Senate Majority Leader Mitch McConnell (R-Ky.) said Republicans will try to move forward with their plan to repeal ObamaCare next week, even as they appear short of the needed votes to pass the proposal.
“For the information of all senators, at the request of the President [Trump] and Vice President [Pence] and after consulting with our members, we will have the vote on the motion to proceed to the ObamaCare repeal bill early next week,” McConnell said from the Senate floor on Tuesday night.
The Senate is expected to vote on whether or not to take up the House-passed healthcare bill, which is being used for any action in the upper chamber. If they are successful, McConnell would offer the ObamaCare repeal proposal as an amendment to that legislation.
But the push to vote comes as GOP leadership appears short of the simple majority needed to even open debate on a healthcare bill—much less repeal ObamaCare.
A major takeaway from this would seem to be that McConnell feels comfortable that he has the 49 Republican Senators not named Lisa Murkowski, Susan Collins and Shelley Moore Capito in favor of the repeal. After all, there were 52 votes in favor of the repeal when it was sent to President Obama’s desk in 2015 – and Murkowski and Capito were among them. Now, the three have publicly said they won’t support the repeal.

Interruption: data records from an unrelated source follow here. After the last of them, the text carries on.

Lemma AllDocs_attemptOnce_run (docId : jsstring) (attempt : Z) (h : list Event) :
  AllDocs.attemptOnce W cfg docId attempt h =
  (Ok (roundResult (roundAnswer docId attempt h)),
   roundEvents docId attempt (roundAnswer docId attempt h)).
Proof.
  unfold AllDocs.attemptOnce. rewrite bind_log. cbn [fst snd].
  set (h1 := h ++ [ConsoleLog (AllDocs.attemptTag attempt)]).
  unfold roundResult, roundEvents.
  assert (Eh : roundAnswer docId attempt h
               = clickupPages W (h1 ++ [ConsoleLog
                   (lit "[getClickUpPagesWithRetry] Making API request to ClickUp")])
                   (AllDocs.pagesUrl cfg docId) 1).
  { unfold roundAnswer, h1. rewrite <- app_assoc. reflexivity. }
  set (out := roundAnswer docId attempt h) in *.
  match goal with |- context [tryCatch ?m ?hd h1] =>
    assert (Em : m h1 =
      match settle AllDocs.validateStatus out with
      | Ok (s, body) =>
        (Ok (inl (if truthy_data body then body else DataPages [])),
         [ConsoleLog (lit "[getClickUpPagesWithRetry] Making API request to ClickUp");
          GetPages (AllDocs.pagesUrl cfg docId) 1 out;
          ConsoleLog (lit "[ClickUp API Interceptor]: Endpoint: "
                      ++ AllDocs.pagesUrl cfg docId ++ lit ", Status: " ++ showZ s);
          if truthy_data body
          then ConsoleLog (lit "[getClickUpPagesWithRetry] Retrieved "
                           ++ showLength (match data_length body with
                                          | Ok n => n | Throw _ => None end)
                           ++ lit " pages from ClickUp")
          else ConsoleLog (lit "[getClickUpPagesWithRetry] No data returned for doc "
                           ++ docId ++ lit ", skipping...")])
      | Throw e =>
        (Throw e,
         [ConsoleLog (lit "[getClickUpPagesWithRetry] Making API request to ClickUp");
          GetPages (AllDocs.pagesUrl cfg docId) 1 out;
          ConsoleError (lit "[ClickUp API Interceptor]: Error:") (ErrorObject e)])
      end) end.
  { rewrite bind_log. cbn [fst snd].
    pose proof (AllDocs_get_pages_run docId 1
                  (h1 ++ [ConsoleLog
                    (lit "[getClickUpPagesWithRetry] Making API request to ClickUp")]))
      as Eg.
    cbn zeta in Eg. rewrite <- Eh in Eg.
    destruct (settle AllDocs.validateStatus out) as [[s body]|e].
    - rewrite (bind_ok _ _ _ _ _ Eg). cbn [fst snd].
      destruct body; reflexivity.
    - rewrite (bind_throw _ _ _ _ _ Eg). reflexivity. }
  destruct (settle AllDocs.validateStatus out) as [[s body]|e] eqn:Es.
  - rewrite (tryCatch_ok _ _ _ _ _ Em). reflexivity.
  - destruct (AllDocs_settle_throw out e Es) as (_ & E404 & _).
    rewrite (tryCatch_throw _ _ _ _ _ Em). rewrite E404. cbn [fst snd].
    unfold bind, console_error, console_log, emit, ret, sleep.
    destruct (attempt <? AllDocs.maxRetries); reflexivity.
Qed.

Lemma roundEvents_gets docId attempt out :
  getsOf (roundEvents docId attempt out) = [(AllDocs.pagesUrl cfg docId, out)].
Proof.
  unfold roundEvents.
  destruct (settle AllDocs.validateStatus out) as [[s body]|e].
  - destruct (truthy_data body); reflexivity.
  - destruct (attempt <? AllDocs.maxRetries); reflexivity.
Qed.

Lemma roundEvents_sleeps docId attempt out :
  sleepsOf (roundEvents docId attempt out) =
  match roundResult out with
  | inl _ => []
  | inr _ => if attempt <? AllDocs.maxRetries then [AllDocs.backoff attempt] else []
  end.
Proof.
  unfold roundEvents, roundResult.
  destruct (settle AllDocs.validateStatus out) as [[s body]|e].
  - destruct (truthy_data body); reflexivity.
  - destruct (attempt <? AllDocs.maxRetries); reflexivity.
Qed.

Lemma roundEvents_logs docId attempt out :
  ~ In (notFoundLine docId) (logsOf (roundEvents docId attempt out)).
Proof.
  unfold roundEvents, notFoundLine.
  destruct (settle AllDocs.validateStatus out) as [[s body]|e].
  - destruct (truthy_data body); cbn; intros [H|[H|[H|[H|[]]]]]; revert H;
      first [differ 28%nat | differ 2%nat].
  - destruct (attempt <? AllDocs.maxRetries); cbn.
    + intros [H|[H|[H|[]]]]; revert H; differ 28%nat.
    + intros [H|[H|[]]]; revert H; differ 28%nat.
Qed.

Lemma AllDocs_retryLoop_step k docId attempt lastError h :
  AllDocs.retryLoop W cfg (S k) docId attempt lastError h =
  let out := roundAnswer docId attempt h in
  match roundResult out with
  | inl data => (Ok data, roundEvents docId attempt out)
  | inr e =>
    let rest := AllDocs.retryLoop W cfg k docId (attempt + 1) (Some e)
                  (h ++ roundEvents docId attempt out) in
    (fst rest, roundEvents docId attempt out ++ snd rest)
  end.
Proof.
  cbn [AllDocs.retryLoop].
  rewrite (bind_ok _ _ _ _ _ (AllDocs_attemptOnce_run docId attempt h)).
  cbn zeta. destruct (roundResult _); [|reflexivity].
  cbn [ret fst snd]. rewrite app_nil_r. reflexivity.
Qed.

Lemma AllDocs_retryLoop_done docId attempt lastError h :
  AllDocs.retryLoop W cfg 0 docId attempt lastError h =
  (match lastError with Some e => Throw e | None => Throw Undefined end,
   [ConsoleError (lit "[getClickUpPagesWithRetry] All retries failed:")
                 (AllDocs.detailOf lastError)]).
Proof. destruct lastError; reflexivity. Qed.

Lemma logsOf_app (a b : list Event) : logsOf (a ++ b) = logsOf a ++ logsOf b.
Proof. apply observe_app. Qed.

Lemma sleepsOf_app (a b : list Event) : sleepsOf (a ++ b) = sleepsOf a ++ sleepsOf b.
Proof. apply observe_app. Qed.

Lemma roundResult_inr out e :
  roundResult out = inr e ->
  settle AllDocs.validateStatus out = Throw e /\ retryable out.
Proof.
  unfold roundResult.
  destruct (settle AllDocs.validateStatus out) as [[s body]|e'] eqn:Es;
    [discriminate|].
  intros [= <-]. split; [reflexivity|].
  apply (AllDocs_settle_throw out e' Es).
Qed.

Lemma retryable_roundResult out :
  retryable out ->
  exists e, settle AllDocs.validateStatus out = Throw e /\ roundResult out = inr e.
Proof.
  unfold roundResult, AllDocs.validateStatus.
  destruct out as [| |s b]; cbn [retryable settle]; intros H.
  - eexists; split; reflexivity.
  - eexists; split; reflexivity.
  - apply Z.ltb_ge in H. rewrite H. eexists; split; reflexivity.
Qed.

(** Whatever the service answers: a request is followed by another one
    only after a connection error, a timeout or a status from 500 on, and
    the branch for status 404 is never taken. *)
Lemma AllDocs_retryLoop_invariants docId k :
  forall attempt lastError h,
    let run := AllDocs.retryLoop W cfg k docId attempt lastError h in
    eachButLast (fun g => retryable (snd g)) (getsOf (snd run))
    /\ ~ In (notFoundLine docId) (logsOf (snd run))
    /\ (List.length (getsOf (snd run)) <= k)%nat.
Proof.
  induction k as [|k IH]; intros attempt lastError h; cbn zeta.
  - rewrite AllDocs_retryLoop_done. cbn. repeat split; [tauto | lia].
  - rewrite AllDocs_retryLoop_step. cbn zeta.
    set (out := roundAnswer docId attempt h).
    destruct (roundResult out) as [data|e] eqn:Er; cbn [fst snd].
    + rewrite roundEvents_gets. cbn.
      repeat split; [apply roundEvents_logs | lia].
    + destruct (roundResult_inr out e Er) as [_ Hr].
      specialize (IH (attempt + 1) (Some e) (h ++ roundEvents docId attempt out)).
      cbn zeta in IH. destruct IH as (I1 & I2 & I3).
      rewrite getsOf_app, logsOf_app, roundEvents_gets. cbn [app List.length].
      split; [|split].
      * apply eachButLast_cons; [exact Hr | exact I1].
      * intros Hin. apply in_app_or in Hin as [Hin|Hin];
          [exact (roundEvents_logs _ _ _ Hin) | exact (I2 Hin)].
      * lia.
Qed.

Lemma AllDocs_fetch_run docId h :
  AllDocs.getClickUpPagesWithRetry W cfg docId h =
  (fst (AllDocs.retryLoop W cfg 3 docId 1 None (h ++ [ConsoleLog (startLine docId)])),
   ConsoleLog (startLine docId)
   :: snd (AllDocs.retryLoop W cfg 3 docId 1 None (h ++ [ConsoleLog (startLine docId)]))).
Proof. unfold AllDocs.getClickUpPagesWithRetry. rewrite bind_log. reflexivity. Qed.

(** Three failed rounds in a row. *)
Lemma AllDocs_fetch_all_fail docId h :
  (forall h', retryable (clickupPages W h' (AllDocs.pagesUrl cfg docId) 1)) ->
  let run := AllDocs.getClickUpPagesWithRetry W cfg docId h in
  exists o1 o2 o3 e,
    getsOf (snd run) = [(AllDocs.pagesUrl cfg docId, o1);
                        (AllDocs.pagesUrl cfg docId, o2);
                        (AllDocs.pagesUrl cfg docId, o3)]
    /\ settle AllDocs.validateStatus o3 = Throw e
    /\ fst run = Throw e
    /\ sleepsOf (snd run) = [AllDocs.backoff 1; AllDocs.backoff 2].
Proof.
  intros Hall. cbn zeta. rewrite AllDocs_fetch_run. cbn [fst snd].
  set (h0 := h ++ [ConsoleLog (startLine docId)]).
  rewrite AllDocs_retryLoop_step. cbn zeta.
  set (o1 := roundAnswer docId 1 h0).
  destruct (retryable_roundResult o1 (Hall _)) as (e1 & S1 & R1). rewrite R1.
  rewrite AllDocs_retryLoop_step. cbn zeta.
  set (h1 := h0 ++ roundEvents docId 1 o1).
  set (o2 := roundAnswer docId (1 + 1) h1).
  destruct (retryable_roundResult o2 (Hall _)) as (e2 & S2 & R2). rewrite R2.
  rewrite AllDocs_retryLoop_step. cbn zeta.
  set (h2 := h1 ++ roundEvents docId (1 + 1) o2).
  set (o3 := roundAnswer docId (1 + 1 + 1) h2).
  destruct (retryable_roundResult o3 (Hall _)) as (e3 & S3 & R3). rewrite R3.
  rewrite AllDocs_retryLoop_done. cbn [fst snd].
  exists o1, o2, o3, e3.
  split; [|split; [exact S3 | split; [reflexivity|]]].
  - change (ConsoleLog (startLine docId) :: ?t)
      with ([ConsoleLog (startLine docId)] ++ t).
    rewrite !getsOf_app, !roundEvents_gets. reflexivity.
  - change (ConsoleLog (startLine docId) :: ?t)
      with ([ConsoleLog (startLine docId)] ++ t).
    rewrite !sleepsOf_app, !roundEvents_sleeps, R1, R2, R3. reflexivity.
Qed.
End AllDocsFetch.

Lemma transient_default_rejected {B} (out : Transport B) :
  transient out -> exists e, settle defaultValidateStatus out = Throw e.
Proof.
  unfold defaultValidateStatus.
  destruct out as [| |s b]; cbn [transient settle]; intros H.
  - eexists; reflexivity.
  - eexists; reflexivity.
  - assert (E : (200 <=? s) && (s <? 300) = false).
    { apply andb_false_iff. right. apply Z.ltb_ge. lia. }
    rewrite E. eexists; reflexivity.
Qed.

Section SingleDocFetch.
Variable W : World.
Variable cfg : Config.
Local Abbreviation singleRoundAnswer := (singleRoundAnswer W cfg) (only parsing).

Lemma SingleDoc_attemptOnce_fail docId attempt h e :
  settle defaultValidateStatus (singleRoundAnswer docId attempt h) = Throw e ->
  exists evs,
    SingleDoc.attemptOnce W cfg docId attempt h = (Ok (inr e), evs)
    /\ getsOf evs = [(SingleDoc.pagesUrl cfg docId, singleRoundAnswer docId attempt h)]
    /\ sleepsOf evs = if attempt <? SingleDoc.maxRetries
                      then [SingleDoc.backoff attempt] else [].
Proof.
  intros Es. unfold SingleDoc.attemptOnce. rewrite bind_log. cbn [fst snd].
  set (h1 := h ++ [ConsoleLog (SingleDoc.attemptTag attempt)]).
  set (out := singleRoundAnswer docId attempt h) in *.
  assert (Eh : out = clickupPages W (h1 ++ [ConsoleLog
                   (lit "[getClickUpPagesWithRetry] Making API request to ClickUp")])
                   (SingleDoc.pagesUrl cfg docId) 1).
  { unfold out, singleRoundAnswer, h1. rewrite <- app_assoc. reflexivity. }
  match goal with |- context [tryCatch ?m ?hd h1] =>
    assert (Em : exists evs, m h1 = (Throw e, evs)
                             /\ getsOf evs = [(SingleDoc.pagesUrl cfg docId, out)]
                             /\ sleepsOf evs = []) end.
  { rewrite bind_log. cbn [fst snd].
    unfold SingleDoc.clickupApi_get_pages. unfold bind. cbn beta zeta iota.
    rewrite <- Eh. rewrite Es. cbn [SingleDoc.intercept].
    unfold console_error, emit, throw, ret. cbn [app fst snd].
    destruct (response_status_is e 429); cbn [app fst snd];
      eexists; (split; [reflexivity | split; reflexivity]). }
  destruct Em as (evs & Em & G & S).
  rewrite (tryCatch_throw _ _ _ _ _ Em). cbn [fst snd].
  unfold bind, console_error, console_log, emit, ret, sleep.
  destruct (attempt <? SingleDoc.maxRetries); cbn [fst snd app];
    eexists; (split; [reflexivity|]);
    change (ConsoleLog (SingleDoc.attemptTag attempt) :: ?t)
      with ([ConsoleLog (SingleDoc.attemptTag attempt)] ++ t);
    rewrite !getsOf_app, !sleepsOf_app, G, S;
    split; reflexivity.
Qed.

This is now officially high-stakes stuff, perhaps even existential-stakes stuff for McConnell. He might be able to call this vote and not get to 50, and then let pressure build on the holdouts in his caucus for another vote. But there will be pressure the opposite way as well, and if he starts losing members of his caucus for a repeal things could go very badly for him – at that point McConnell, who is already somewhat distrusted by the conservatives in the GOP, could be stuck between moderates like Murkowski who are angry at being forced into a vise on the Obamacare repeal without a replacement bill readily available, and conservatives who will allege that this vote is just another sham intended to bamboozle conservatives into allegiance with the GOP leadership without actually delivering the goods.
He has to get to 50 votes.
And Capito, Collins and Murkowski – or at least one of the three – will have to come off their public positions and take one for the team. If they decide to drive a hard bargain and get a fat helping of pork in return for the vote, so be it. The Senate simply cannot fail to repeal Obamacare.
Judgment day is coming. For McConnell and the Senate GOP caucus alike.